▸ Work item:
Identify and pull out each line of the entries in which "bool" occurs.

*** Information provided Section Begins ***

(** * helpers/benchmark.py: log-file parsing and table cleaning

    A shallow embedding of [helpers/benchmark.py] and the properties of
    its five functions: [parse_log_file], [metric_for_benchmark],
    [trim_on_benchmark], [filter_full_lifecycle] and
    [load_records_from_directory].

    The program is Python.  Its values are embedded as the inductive type
    [pyval]; a raised exception is the [Raise] case of [result]; text
    written by [print] is collected as a list of [diag] events; a
    [DataFrame] lives in a store of objects addressed by references. *)

From Stdlib Require Import ZArith QArith Qcanon Qround Qabs Qpower String Ascii
  DecimalString.
From stdpp Require Import gmap strings list fin_maps sorting.

Set Warnings "-register-all".
#[local] Open Scope string_scope.
#[local] Open Scope Z_scope.
#[local] Open Scope list_scope.
#[local] Open Scope stdpp_scope.

(** ** Python values *)

(** A binary64 float.  A finite float is represented by the rational number
    it denotes: Python compares a float with an int exactly, and where the
    program rounds a number to a float the rounding is written out. *)
Inductive pyfloat :=
| FNaN
| FInf (negative : bool)
| FFin (q : Q).

(** [datetime.datetime]: the wall-clock reading in microseconds and, for an
    aware value, its UTC offset in microseconds. *)
Record datetime := Datetime { dt_wall : Z; dt_utcoffset : option Z }.

(** What [json.loads] can return (a JSON object has string keys), and the
    [datetime] that [parse_log_file] stores in a record. *)
Inductive pyval :=
| PNone
| PBool (b : bool)
| PInt (z : Z)
| PFloat (f : pyfloat)
| PStr (s : string)
| PList (l : list pyval)
| PDict (d : gmap string pyval)
| PDatetime (t : datetime).

Inductive exn :=
| JSONDecodeError
| KeyError (key : string)
| TypeError
| ValueError
| AttributeError
| OverflowError
| RecursionError
| OSError.

(** The outcome of evaluating a Python expression. *)
Inductive result (A : Type) :=
| Ok (a : A)
| Raise (e : exn).
Arguments Ok {A} a.
Arguments Raise {A} e.

#[global] Instance result_ret : MRet result := @Ok.
#[global] Instance result_bind : MBind result := λ A B f r,
  match r with Ok a => f a | Raise e => Raise e end.
#[global] Instance result_fmap : FMap result := λ A B f r,
  match r with Ok a => Ok (f a) | Raise e => Raise e end.

Definition is_Ok {A} (r : result A) : Prop := ∃ a, r = Ok a.

#[global] Instance is_Ok_dec {A} (r : result A) : Decision (is_Ok r).
Proof.
  refine (match r with Ok a => left _ | Raise e => right _ end);
    [by exists a | by intros [a ?]].
Defined.

(** ** Strings *)

Definition ascii_lower (c : ascii) : ascii :=
  let n := nat_of_ascii c in
  if ((65 <=? n) && (n <=? 90))%nat then ascii_of_nat (n + 32) else c.

(** [str.lower] on ASCII text; other bytes are kept. *)
Fixpoint str_lower (s : string) : string :=
  match s with
  | EmptyString => EmptyString
  | String c s' => String (ascii_lower c) (str_lower s')
  end.

(** [s.replace(c, by)] for a one-character pattern [c]. *)
Fixpoint str_replace (c : ascii) (by_ : string) (s : string) : string :=
  match s with
  | EmptyString => EmptyString
  | String a s' =>
      if Ascii.eqb a c then by_ +:+ str_replace c by_ s'
      else String a (str_replace c by_ s')
  end.

(** [sub in s] for two strings. *)
Fixpoint str_contains (sub s : string) : bool :=
  String.prefix sub s ||
  match s with
  | EmptyString => false
  | String _ s' => str_contains sub s'
  end.

(** [s.endswith(suffix)]. *)
Definition str_endswith (s suffix : string) : bool :=
  let n := String.length s in
  let k := String.length suffix in
  (k <=? n)%nat && String.eqb (substring (n - k) k s) suffix.

(** [s.split(sep)] for a one-character separator. *)
Fixpoint str_split (sep : ascii) (s : string) : list string :=
  match s with
  | EmptyString => [EmptyString]
  | String c s' =>
      if Ascii.eqb c sep then EmptyString :: str_split sep s'
      else match str_split sep s' with
           | h :: t => String c h :: t
           | [] => [String c EmptyString]
           end
  end.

*** Information provided Section Ends ***

▸ Expected answer:
| FInf (negative : bool)
| PBool (b : bool)
Fixpoint str_contains (sub s : string) : bool :=
Definition str_endswith (s suffix : string) : bool :=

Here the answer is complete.